> **WHAT THIS TASK INVOLVES**
Write out exactly the lines of the entries below from the one holding "else payload" to the one holding "qs_riskRef := Some data;", inclusive, and leave out all other lines.

————————

Definition onInvalid (errors : list jsstr) (d : Drawer) : Drawer :=
  note NoteFixFields
    (if hasAdvancedSettingsErrors errors then handleAdvancedSettingsOpenChange true d else d).

(** ** Submission *)

(** [data.key_mode] is set in the payload for a channel with several keys. *)
Definition with_key_mode (d : Drawer) (data : ChannelFormValues) (payload : list (jsstr * json))
    : list (jsstr * json) :=
  match f_key_mode data with
  | Some mode => if isMultiKeyChannel d && nonempty mode then obj_set "key_mode" (JStr mode) payload
                 else payload
  | None => payload
  end.

(** The start of the mutation: the payload, or the exception of building it, which is
    reported. *)
Definition mutate (data : ChannelFormValues) (d : Drawer) : Drawer :=
  match dw_row d with
  | Some id =>
      match transformFormDataToUpdatePayload data id with
      | Ok payload => send (UpdateReq id (with_key_mode d data payload)) d
      | Throw => note NoteThrown d
      end
  | None =>
      match transformFormDataToCreatePayload data with
      | Ok payload => send (CreateReq payload) d
      | Throw => note NoteThrown d
      end
  end.

Definition confirmMissingModelMappings (data : ChannelFormValues)
    (normalizedModels missingModels : list jsstr) (d : Drawer) : Drawer :=
  let q := dw_questions d in
  with_questions
    {| qs_riskOpen := qs_riskOpen q; qs_riskItems := qs_riskItems q; qs_riskRef := qs_riskRef q;
       qs_checked := qs_checked q; qs_confirmText := qs_confirmText q; qs_missingOpen := true;
       qs_missingList := missingModels;
       qs_missingRef := Some (data, normalizedModels, missingModels) |} d.

Definition confirmStatusCodeRisk (data : ChannelFormValues) (detailItems : list jsstr)
    (d : Drawer) : Drawer :=
  let q := dw_questions d in
  with_questions
    {| qs_riskOpen := true; qs_riskItems := detailItems; qs_riskRef := Some data;
       qs_checked := qs_checked q; qs_confirmText := qs_confirmText q;
       qs_missingOpen := qs_missingOpen q; qs_missingList := qs_missingList q;
       qs_missingRef := qs_missingRef q |} d.

(** The models of the mapping that are missing, when they are asked about. *)
Definition missing_to_ask (data : ChannelFormValues) (i : Initial) : list jsstr :=
  let mapping := default [] (f_model_mapping data) in
  let normalizedModels := parseModelsString (f_models data) in
  let missingModels := findMissingModelsInMapping mapping normalizedModels in
  if (0 <? length missingModels)%nat
     && hasModelConfigChanged normalizedModels mapping (in_models i) (in_modelMapping i)
  then missingModels else [].

(** The part of [onSubmit] after the status codes. *)
Definition submit_models (data : ChannelFormValues) (d : Drawer) : Drawer :=
  let mapping := default [] (f_model_mapping data) in
  if nonempty (trim mapping) then
    match validateModelMappingJson mapping with
    | (false, error) =>
        note (NoteInvalidMapping (match error with
                                  | Some m => if nonempty m then m else "Invalid model mapping"
                                  | None => "Invalid model mapping"
                                  end)) d
    | (true, _) =>
        match missing_to_ask data (dw_initial d) with
        | [] => mutate data d
        | missing => confirmMissingModelMappings data (parseModelsString (f_models data)) missing d
        end
    end
  else mutate data d.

————————

> **YOUR SOLUTION**
                 else payload
  | None => payload
  end.

(** The start of the mutation: the payload, or the exception of building it, which is
    reported. *)
Definition mutate (data : ChannelFormValues) (d : Drawer) : Drawer :=
  match dw_row d with
  | Some id =>
      match transformFormDataToUpdatePayload data id with
      | Ok payload => send (UpdateReq id (with_key_mode d data payload)) d
      | Throw => note NoteThrown d
      end
  | None =>
      match transformFormDataToCreatePayload data with
      | Ok payload => send (CreateReq payload) d
      | Throw => note NoteThrown d
      end
  end.

Definition confirmMissingModelMappings (data : ChannelFormValues)
    (normalizedModels missingModels : list jsstr) (d : Drawer) : Drawer :=
  let q := dw_questions d in
  with_questions
    {| qs_riskOpen := qs_riskOpen q; qs_riskItems := qs_riskItems q; qs_riskRef := qs_riskRef q;
       qs_checked := qs_checked q; qs_confirmText := qs_confirmText q; qs_missingOpen := true;
       qs_missingList := missingModels;
       qs_missingRef := Some (data, normalizedModels, missingModels) |} d.

Definition confirmStatusCodeRisk (data : ChannelFormValues) (detailItems : list jsstr)
    (d : Drawer) : Drawer :=
  let q := dw_questions d in
  with_questions
    {| qs_riskOpen := true; qs_riskItems := detailItems; qs_riskRef := Some data;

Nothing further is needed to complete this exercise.